In line at Barnes and Noble cafe last week, I saw a magazine with the headline "From Simple to Spectacular."
As you might imagine, this sentiment frosted my shorts. I exclaimed angrily, "Simple IS spectacular!" in my outside voice, and the cafe employee asked, "Excuse me?"
"Oh, nothing," I replied, realizing this nice coffee man would think I was completely bonkers if I gave way to a rant about simplicity and might start shorting the espresso in my mocha (he already knows my usual order by heart). Clearly this strange woman talking to herself in public must have already had enough caffeine....
Anyway, I've been stewing over this headline ever since.
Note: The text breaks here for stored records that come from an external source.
(** The trace of the second state continues the trace of the first with
    events of one kind. *)
Definition adds_only (p : Event → bool) : relation (Server * World) :=
  λ σ σ', ∃ more, trace σ'.2 = (trace σ.2 ++ more)%list ∧ forallb p more = true.

Definition is_ws_recv (e : Event) : bool :=
  match e with WsRecv _ => true | _ => false end.

(** A server behind an HTTP proxy, and worlds in which the URL of the proxy
    parses and does not parse. *)
Definition proxied : Server :=
  new "xoxb-1" (Some {[ "http" := "http://user:pw@proxy.test:3128" ]}).

Definition proxy_parts : Url :=
  {| host := Some "proxy.test"; port := Some 3128; auth := Some "user:pw" |}.

Definition parsing : World :=
  {| api_replies := []; ws_connects := [inl ()]; ws_sends := []; ws_recvs := [];
     json_dumps := λ _, inl "frame"; parse_url := λ _, inl proxy_parts;
     ws_opened := 0; trace := [] |}.

(** ** Facts about values *)

Lemma pyval_eqb_refl (v : pyval) : pyval_eqb v v = true.
Proof.
  induction v as [| b | n | s | l IH | d IH] using pyval_nested_ind; simpl.
  - done.
  - by destruct b.
  - apply Z.eqb_refl.
  - apply String.eqb_refl.
  - induction IH as [| x l Hx _ IHl]; [done |]. by rewrite Hx, IHl.
  - induction IH as [| [k x] d Hx _ IHd]; [done |].
    simpl in Hx. by rewrite String.eqb_refl, Hx, IHd.
Qed.

Lemma pyval_eqb_eq (a b : pyval) : pyval_eqb a b = true ↔ a = b.
Proof.
  split; [| intros ->; apply pyval_eqb_refl].
  revert b.
  induction a as [| x | x | x | l IH | d IH] using pyval_nested_ind;
    intros [| y | y | y | m | e]; simpl; try done.
  - intros H. f_equal. by apply Bool.eqb_prop.
  - intros H. f_equal. by apply Z.eqb_eq.
  - intros H. f_equal. by apply String.eqb_eq.
  - intros H. f_equal. revert m H.
    induction IH as [| x l Hx _ IHl]; intros [| y m]; try done.
    intros [Hxy Hlm]%andb_true_iff. f_equal; auto.
  - intros H. f_equal. revert e H.
    induction IH as [| [k x] d Hx _ IHd]; intros [| [k' y] e]; try done.
    intros [[Hk Hxy]%andb_true_iff Hde]%andb_true_iff.
    apply String.eqb_eq in Hk as ->. simpl in Hx. f_equal; auto. f_equal; auto.
Qed.

(** ** What a computation leaves alone *)

Section keeps.
Context {σ : Type} (I : relation σ) `{!PreOrder I}.

Lemma keeps_ret {A} (a : A) : keeps I (mret a : St σ A).
Proof. intros s. simpl. reflexivity. Qed.

Lemma keeps_raise {A} (e : exn) : keeps I (raise e : St σ A).
Proof. intros s. simpl. reflexivity. Qed.

Lemma keeps_gets {A} (f : σ → A) : keeps I (gets f).
Proof. intros s. simpl. reflexivity. Qed.

Lemma keeps_bind {A B} (m : St σ A) (k : A → St σ B) :
  keeps I m → (∀ a, keeps I (k a)) → keeps I (m ≫= k).
Proof.
  intros Hm Hk s. unfold mbind, St_bind, st_bind.
  specialize (Hm s). destruct (m s) as [[a | e |] s']; simpl in *; try done.
  etrans; [exact Hm | apply Hk].
Qed.

Lemma keeps_try_except {A} (body handler : St σ A) :
  keeps I body → keeps I handler → keeps I (try_except body handler).
Proof.
  intros Hb Hh s. unfold try_except.
  specialize (Hb s). destruct (body s) as [[a | e |] s']; simpl in *; try done.
  etrans; [exact Hb | apply Hh].
Qed.

Lemma keeps_subscript (v : pyval) (k : string) : keeps I (subscript v k).
Proof.
  destruct v as [| b | n | str | l | d]; try apply keeps_raise. simpl.
  destruct (dict_get k d); [apply keeps_ret | apply keeps_raise].
Qed.
End keeps.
Simplicity IS spectacular, and I knew you all would understand, seeing as you voluntarily visit a blog called Simplicity in the first place. Thank you for being my friends.
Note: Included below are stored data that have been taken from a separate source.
(** [acquire()] called by [waiter]: [true] when the permit is taken at
    once, [false] when the caller is parked in the queue. *)
Definition acquire (waiter : nat) (s : t) : t * bool :=
  (* this.permits > 0 *)
  if negb (Qle_bool (permits s) 0) then
    ({| permits := permits s - 1; queue := queue s |}, true)
  else
    ({| permits := permits s; queue := queue s ++ [waiter] |}, false).

(** [release()]: the permit goes to the first waiter, if there is one. *)
Definition release (s : t) : t * option nat :=
  match queue s with
  | next :: rest => ({| permits := permits s; queue := rest |}, Some next)
  | [] => ({| permits := permits s + 1; queue := [] |}, None)
  end.

End Semaphore.

(** ** The batch manager ([src/utils/batch-manager.ts]) *)

Module Manager.

Import Config.

(** *** Cost estimation *)

Definition perSecond (k : JobKind) : Q :=
  match k with
  | generation => 5 # 100
  | image_to_video => 5 # 100
  | edit => 7 # 100
  end.

Definition imageBonus : Q := 1 # 100.

(** The [1.2] of the 20% estimation margin. *)
Definition margin : Q := 12 # 10.

Record TypeCount : Type := {
  tc_count : nat;
  tc_totalDuration : Q
}.

(** The object [typeCounts], one entry per key. *)
Record TypeCounts : Type := {
  of_generation : TypeCount;
  of_image_to_video : TypeCount;
  of_edit : TypeCount
}.

Definition typeCounts0 : TypeCounts :=
  {| of_generation := {| tc_count := 0; tc_totalDuration := 0%Q |};
     of_image_to_video := {| tc_count := 0; tc_totalDuration := 0%Q |};
     of_edit := {| tc_count := 0; tc_totalDuration := 0%Q |} |}.

(** [typeCounts[type]]. *)
Definition getCount (tc : TypeCounts) (k : JobKind) : TypeCount :=
  match k with
  | generation => of_generation tc
  | image_to_video => of_image_to_video tc
  | edit => of_edit tc
  end.

Definition bumped (d : Q) (c : TypeCount) : TypeCount :=
  {| tc_count := tc_count c + 1; tc_totalDuration := (tc_totalDuration c + d)%Q |}.

(** [typeCounts[type].count++; typeCounts[type].totalDuration += duration]. *)
Definition bump (k : JobKind) (d : Q) (tc : TypeCounts) : TypeCounts :=
  match k with
  | generation =>
      {| of_generation := bumped d (of_generation tc);
         of_image_to_video := of_image_to_video tc;
         of_edit := of_edit tc |}
  | image_to_video =>
      {| of_generation := of_generation tc;
         of_image_to_video := bumped d (of_image_to_video tc);
         of_edit := of_edit tc |}
  | edit =>
      {| of_generation := of_generation tc;
         of_image_to_video := of_image_to_video tc;
         of_edit := bumped d (of_edit tc) |}
  end.

(** The body of the first loop up to the two updates: the [type] and the
    [duration] the estimator assigns to a job. *)
Definition typeAndDuration (defaultDuration : Q) (job : BatchJobConfig)
  : JobKind * Q :=
  let isEdit := JS.truthy (video_url job) in
  let isImageToVideo :=
    JS.truthy (image_url job) || JS.truthy (image_path job) in
  if isEdit then
    (* Edit duration is unknown (comes from source video), estimate 5 seconds *)
    (edit, 5%Q)
  else if isImageToVideo then
    (image_to_video, JS.nullish (duration job) defaultDuration)
  else
    (generation, JS.nullish (duration job) defaultDuration).

(** The job kind as [estimateBatchCost] computes it. *)
Definition estimateType (job : BatchJobConfig) : JobKind :=
  fst (typeAndDuration DEFAULT_DURATION job).

Definition countJob (defaultDuration : Q) (tc : TypeCounts)
    (job : BatchJobConfig) : TypeCounts :=
  let '(type, duration) := typeAndDuration defaultDuration job in
  bump type duration tc.

(** The running totals of the second loop. *)
Record Totals : Type := {
  totalMin : Q;
  totalMax : Q;
  totalSeconds : Q;
  entries : list BreakdownEntry
}.

Definition totals0 : Totals :=
  {| totalMin := 0%Q; totalMax := 0%Q; totalSeconds := 0%Q; entries := [] |}.

Definition bucketCost (k : JobKind) (data : TypeCount) : Q :=
  let cost := (perSecond k * tc_totalDuration data)%Q in
  match k with
  | image_to_video =>
      (cost + imageBonus * inject_Z (Z.of_nat (tc_count data)))%Q
  | _ => cost
  end.

(** One iteration over [Object.entries(typeCounts)]. *)
Definition addBucket (tc : TypeCounts) (acc : Totals) (k : JobKind) : Totals :=
  let data := getCount tc k in
  if (tc_count data =? 0)%nat then acc
  else
    let cost := bucketCost k data in
    {| totalMin := (totalMin acc + cost)%Q;
       totalMax := (totalMax acc + cost * margin)%Q;
       totalSeconds := (totalSeconds acc + tc_totalDuration data)%Q;
       entries := entries acc ++
         [{| type := k;
             count := tc_count data;
             totalDuration := tc_totalDuration data;
             costMin := cost;
             costMax := (cost * margin)%Q |}] |}.

Definition estimateBatchCost (config : BatchConfig) : CostEstimate :=
  let defaultDuration := JS.nullish (default_duration config) DEFAULT_DURATION in
  let typeCounts := fold_left (countJob defaultDuration) (jobs config) typeCounts0 in
  let acc := fold_left (addBucket typeCounts)
               [generation; image_to_video; edit] totals0 in
  {| totalJobs := length (jobs config);
     totalVideoDuration := totalSeconds acc;
     estimatedCostMin := totalMin acc;
     estimatedCostMax := totalMax acc;
     breakdown := entries acc |}.

(** *** One job with its retry loop *)

Definition defaultRetryPolicy : RetryPolicy :=
  {| max_retries := Some 2%Q; retry_delay_ms := Some 1000%Z;
     retry_on_errors := None |}.

Definition defaultRetryPatterns : list string :=
  ["rate_limit"; "timeout"; "429"; "503"].

(** The call [executeJob] makes on each attempt. *)
Definition request (job : BatchJobConfig) (outputPath : string)
    (config : BatchConfig) (pollInterval : Z) (maxPollAttempts : Q)
  : ExecRequest :=
  let isEditJob := JS.truthy (video_url job) in
  if isEditJob then
    EditVideo
      {| ev_prompt := prompt job;
         ev_video_url := JS.nullish (video_url job) "";
         ev_output_path := Some outputPath;
         ev_model := JS.or_str (model job) (default_model config) |}
      pollInterval maxPollAttempts
  else
    GenerateVideo
      {| gv_prompt := prompt job;
         gv_output_path := Some outputPath;
         gv_model := JS.or_str (model job) (default_model config);
         gv_duration := JS.or_num (duration job) (default_duration config);
         gv_aspect_ratio := JS.or_str (aspect_ratio job) (default_aspect_ratio config);
         gv_resolution := JS.or_str (resolution job) (default_resolution config);
         gv_image_url := image_url job;
         gv_image_path := image_path job |}
      pollInterval maxPollAttempts.

(** [if (x) v = x]: a falsy field leaves the variable [undefined]. *)
Definition keepTruthy (s : option string) : option string :=
  if JS.truthy s then s else None.

Definition keepTruthyQ (n : option Q) : option Q :=
  if JS.truthyQ n then n else None.

(** [retryPatterns.some((pattern) =>
      lastError.toLowerCase().includes(pattern.toLowerCase()))]. *)
Definition matchesPattern (retryPatterns : list string) (lastError : string)
  : bool :=
  existsb (fun pattern =>
             JS.includes (JS.toLowerCase lastError) (JS.toLowerCase pattern))
          retryPatterns.

Section RetryLoop.

Variable exec : Executor.
Variable req : ExecRequest.
Variable maxRetries : Q.
Variable retryDelay : Z.
Variable retryPatterns : list string.

(** [attempt < maxRetries && retryPatterns.some(...)]. *)
Definition shouldRetry (attempt : nat) (lastError : string) : bool :=
  Qlt_bool (JS.ofNat attempt) maxRetries
  && matchesPattern retryPatterns lastError.

(** [for (let attempt = 0; attempt <= maxRetries; attempt++)], with
    [remaining] the number of iterations still to run: the loop is entered
    with the whole numbers from [attempt] to [maxRetries] ahead of it.
    The loop ends with the resolved result of an attempt ([inl]) or falls
    through with [lastError] ([inr]). *)
Fixpoint retryLoop (remaining attempt : nat) (lastError : string)
  : (VideoGenerationResult + string) * list Effect :=
  match remaining with
  | O => (inr lastError, [])
  | S remaining' =>
      match exec req attempt with
      | Resolved result => (inl result, [Invoke req])
      | Rejected message =>
          let '(out, effects) := retryLoop remaining' (S attempt) message in
          (out,
           Invoke req ::
           (if shouldRetry attempt message then [Sleep retryDelay] else [])
           ++ effects)
      end
  end.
Today's cards are a very deliberate, in-their-face, so-there! comment on the idea that simple is anything other than spectacular. I know those complicated snobs are quivering in their boots now.
Today's simply spectacular cards are brought to you courtesy of a happy marriage between Hero Arts and Papertrey. I used every stamp in the Hero leaf set (one more set down in the USE MY STAMPS resolution), and the Out on a Limb sentiments were the perfect accompaniment.
I also pulled out my watercolor crayons and water spritzer, neither of which has seen use in AGES. I used an olive green and blue that's close to not quite navy. Each image is delightfully unpredictable, but that's the charm of watercolor crayons. Watercolor crayons are perfect for simple stamping because the color variations and softness they give to an image create a strong focal point for a one-layer card.
While these crayons tend to work best on more solid images, especially ones that are somewhat distressed like these leaves, you can also use them on outline images for interesting effect as well.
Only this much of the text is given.